Some recent studies suggest that kidney involvement in scleroderma may be more widespread than appreciated.
There may be some level of abnormal kidney function in many patients with scleroderma, detectable by assessing the ability of the kidneys to concentrate the urine or by other sophisticated kidney function tests.
It is not clear whether such patients are at greater risk for developing scleroderma renal crisis. This population could be targeted for closer monitoring. Future studies should help elucidate this point.
The point to remember is that kidney disease in scleroderma is treatable. The key to success is early detection and aggressive therapy with appropriate drugs.
Because kidney disease is often abrupt in onset and can be devastating in its manifestations, the physician and patient need to be partners in monitoring for kidney involvement.
Prednisone or Dexamethasone should only be taken in a hospital setting where sudden rises in blood pressure can be dealt with quickly. All of the drugs required to keep mid to severe scleroderma under control are very expensive. Because of the multiple organs affected, and the costs for immunosuppressive therapy can bankrupt a patient and her family, I’m adding here a list of numbers and links for help with precscription payments.
If you can’t afford to buy your prescription medications, most drug makers offer a limited supply of free prescription medication to eligible patients through Pharmaceutical Manufacturers Patient Assistance Programs (PAPs).
For more information, ask your doctor or your pharmacist, or look in the PhRMA (Pharmaceutical Research and Manufacturers of America) directory. To get the directory, call 800-762-4636 or visit www.phrma.org.
You can also search online at www.helpingpatients.org, a new website created by PhRMA and 48 of its member companies, designed to help providers and patients find Patient Assistance Programs.
The searchable database at www.rxassist.org helps you find PAPs by company, brand name, generic name and drug class. It includes eligibility and application instructions.
Enter information into the online form at www.medicare.gov/Prescription/Home.asp (or call toll-free 877-267-2323) and find programs offering discounted or free medication; assistance with other health care costs; and Medicare health plans that include prescription coverage.
At www.benefitscheckup.org , thanks to the National Council on the Aging (202-479-1200), persons 55 and over can get a personalized report of programs that can help save money on prescription drugs.

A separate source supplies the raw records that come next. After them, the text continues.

(** X20.  When [Run] has returned, or has panicked, its deferred [stop]
    has run to its end: the snapshotter is not active, it has no timer
    and no watch.  It cannot be so when the lease renewal is enabled and
    the goroutine that renews the lease does not take the stop signal:
    then [Run] does not return, and the snapshotter keeps the state it
    had when [Run] was called. *)
Theorem run_returns_stopped (w w' : World) (collecting : list (Received * World))
        (inbox : list (Msg * World)) (startWithFullSnapshot : bool) (s : Snapshotter) :
  let run := Run DefaultDeltaSnapshotInterval renewalReceives w w' collecting inbox
                 startWithFullSnapshot s in
  match fst run with
  | RunReturns _ | RunPanics => stopped (snd run)
  | RunBlocks =>
      SnapshotLeaseRenewalEnabled (HealthConfig s) = true /\ SsrState (snd run) = SsrState s
  | RunWaits => SsrState (snd run) = SsrState s
  end.
Proof.
  cbv zeta. unfold Run.
  pose proof (startUp_settings w w' collecting startWithFullSnapshot s) as H1.
  destruct (startUp w w' collecting startWithFullSnapshot s) as [early s1] eqn:Hstart.
  cbn [snd] in H1.
  apply settings_lease in H1 as [Hlease1 Hstate1].
  assert (Hleave : forall started r s2,
             SnapshotLeaseRenewalEnabled (HealthConfig s2)
             = SnapshotLeaseRenewalEnabled (HealthConfig s) ->
             SsrState s2 = SsrState s ->
             r <> RunWaits -> r <> RunBlocks ->
             match fst (leave renewalReceives started r s2) with
             | RunReturns _ | RunPanics => stopped (snd (leave renewalReceives started r s2))
             | RunBlocks =>
                 SnapshotLeaseRenewalEnabled (HealthConfig s) = true /\
                 SsrState (snd (leave renewalReceives started r s2)) = SsrState s
             | RunWaits => SsrState (snd (leave renewalReceives started r s2)) = SsrState s
             end).
  { intros started r s2 Hl Hs Hw Hb. unfold leave.
    pose proof (stop_returns (started && renewalReceives) s2) as Hret.
    pose proof (stop_blocks (started && renewalReceives) s2) as Hblk.
    destruct (stop (started && renewalReceives) s2) as [[] s3]; cbn [fst snd].
    - specialize (Hret s3 eq_refl). destruct r; try congruence; exact Hret.
    - destruct (Hblk s3 eq_refl) as (He & _ & Hst & _). split; congruence. }
  pose proof (startUp_never_blocks w w' collecting startWithFullSnapshot s) as Hnb.
  rewrite Hstart in Hnb. cbn [fst] in Hnb.
  destruct early as [r |].
  - destruct r as [err | | |].
    + apply Hleave; auto; discriminate.
    + apply Hleave; auto; discriminate.
    + congruence.
    + exact Hstate1.
  - cbv zeta.
    match goal with
    | |- context [snapshotEventHandler inbox ?s3] =>
        pose proof (snapshotEventHandler_settings inbox s3) as H2;
        destruct (snapshotEventHandler inbox s3) as [[[err |] s4] rest]
    end; cbn [fst snd] in *.
    + apply settings_lease in H2 as [Hlease2 Hstate2].
      apply Hleave; try discriminate.
      * rewrite Hlease2, <- Hlease1. destruct (_ <=? _); reflexivity.
      * rewrite Hstate2, <- Hstate1. destruct (_ <=? _); reflexivity.
    + apply settings_lease in H2 as [_ Hstate2].
      rewrite Hstate2, <- Hstate1. destruct (_ <=? _); reflexivity.
Qed.
(** C5.  [get_collision_normal] returns (sin theta, -cos theta) for
    theta = clamp(offset, -1, 1) * pi / 3, and that vector has length 1;
    [reflect] about a vector of length 1 keeps the length of the velocity;
    and in the paddle bounce the velocity that results from reflecting,
    renormalising and rescaling ([v2] below, to which the bounce then adds
    0.3 * paddle velocity on x) has the length of the velocity before the
    bounce. *)
Theorem C5_paddle_bounce_preserves_speed :
  (forall (p : Paddle.t) (ball_x : R),
      let offset := (ball_x - (Paddle.x p + IZR (Paddle.width p) / 2))
                    / (IZR (Paddle.width p) / 2) in
      let theta := Rmax (-1) (Rmin 1 offset) * PI / 3 in
      Paddle.get_collision_normal p ball_x
      = Vector2D.mk (sin theta) (- cos theta)
      /\ Vector2D.magnitude (Paddle.get_collision_normal p ball_x) = 1)
  /\ (forall v n : Vector2D.t,
         Vector2D.magnitude n = 1 ->
         Vector2D.magnitude (Vector2D.reflect v n) = Vector2D.magnitude v)
  /\ (forall (self : ArkanoidGame.t) (ball : Ball.t),
         exists v2 : Vector2D.t,
           Vector2D.magnitude v2 = Vector2D.magnitude (Ball.vel ball)
           /\ Ball.vel (ArkanoidGame.paddle_bounce self ball)
              = Vector2D.mk
                  (Vector2D.x v2
                   + Paddle.vel (ArkanoidGame.paddle self) * (3 / 10))
                  (Vector2D.y v2)).
Proof.
  split; [| split].
  - intros p ball_x offset theta. split.
    + reflexivity.
    + apply collision_normal_unit.
  - exact magnitude_reflect.
  - intros self ball.
    set (normal := Paddle.get_collision_normal (ArkanoidGame.paddle self)
                     (Vector2D.x (Ball.pos ball))).
    exists (Vector2D.reflect (Ball.vel ball) normal). split.
    + apply magnitude_reflect, collision_normal_unit.
    + unfold ArkanoidGame.paddle_bounce. fold normal.
      rewrite normalize_rescale. reflexivity.
Qed.

(** A velocity (3, 4) reflected about the normal (0, -1) of a hit at the
    centre of the paddle. *)
Lemma C5_witness :
  Vector2D.magnitude (Vector2D.mk 0 (-1)) = 1
  /\ Vector2D.magnitude
       (Vector2D.reflect (Vector2D.mk 3 4) (Vector2D.mk 0 (-1)))
     = Vector2D.magnitude (Vector2D.mk 3 4).
Proof.
  assert (Hn : Vector2D.magnitude (Vector2D.mk 0 (-1)) = 1).
  { unfold Vector2D.magnitude. cbn [Vector2D.x Vector2D.y].
    replace (0 ^ 2 + (-1) ^ 2) with 1 by ring. apply sqrt_1. }
  split.
  - exact Hn.
  - exact (proj1 (proj2 C5_paddle_bounce_preserves_speed)
             (Vector2D.mk 3 4) (Vector2D.mk 0 (-1)) Hn).
Defined.

(** ** Draws *)

Section Draws.
Context `{RandomSource}.

Lemma randbelow_range (n : Z) (i : nat) :
  (0 < n)%Z -> (0 <= fst (_randbelow n i) < n)%Z.
Proof. intros Hn. unfold _randbelow. cbn [fst]. apply Z.mod_pos_bound, Hn. Qed.

(** [random.choice([-200, 200])]. *)
Lemma launch_choice (i : nat) :
  exists vx : R, (vx = -200 \/ vx = 200) /\ choice 0 [-200; 200] i = (vx, S i).
Proof.
  unfold choice, bind, ret, _randbelow.
  change (Z.of_nat (length [-200; 200])) with 2%Z.
  pose proof (Z.mod_pos_bound (entropy i) 2 eq_refl) as Hb.
  assert (Hc : (entropy i mod 2 = 0 \/ entropy i mod 2 = 1)%Z) by lia.
  destruct Hc as [-> | ->]; cbn [Z.to_nat Pos.to_nat Pos.iter_op nth].
  - exists (-200). split; [left |]; reflexivity.
  - exists 200. split; [right |]; reflexivity.
Qed.

(** A new ball: at the given position, going up at 300 and sideways at
    200, radius 8, no trail, speed multiplier 1; one draw. *)
Lemma Ball_init_eq (x y : R) (i : nat) :
  exists vx : R,
    (vx = -200 \/ vx = 200)
    /\ Ball.__init__ x y i
       = (Ball.mk (Vector2D.mk x y) (Vector2D.mk vx (-300)) 8 [] 1, S i).
Proof.
  destruct (launch_choice i) as (vx & Hvx & Hc).
  exists vx. split; [assumption |].
  unfold Ball.__init__, bind, ret. rewrite Hc. reflexivity.
Qed.
End Draws.

(** ** The power-up dispatcher *)

Section Dispatcher.
Context `{RandomSource}.
Import ArkanoidGame.

End Dispatcher.

(** ** The level generator *)

Lemma NoDup_list_prod {A B} (l : list A) (l' : list B) :
  NoDup l -> NoDup l' -> NoDup (list_prod l l').
Proof.
  intros Hl Hl'. induction Hl as [| a l Ha Hl IH]; [constructor |].
  cbn [list_prod]. apply NoDup_app.
  - apply NoDup_map_NoDup_ForallPairs; [| exact Hl'].
    intros x y _ _ Heq. congruence.
  - exact IH.
  - intros [a' b'] Hin Hin'.
    apply in_map_iff in Hin. destruct Hin as (y & Heq & _).
    apply in_prod_iff in Hin'. destruct Hin' as [Hin' _].
    inversion Heq; subst. contradiction.
Qed.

If by educating people to the reality of these invisible disorders, I can increase just one persons awareness or lessen someones snap judgement about what these quiet killers do, then I’ve done my job well. It is difficult enough just living with autoimmune related disorders without also having to cope with an unkind and very uninformed public. We may smile, and look well on the outside, but are in reality struggling every single day to live.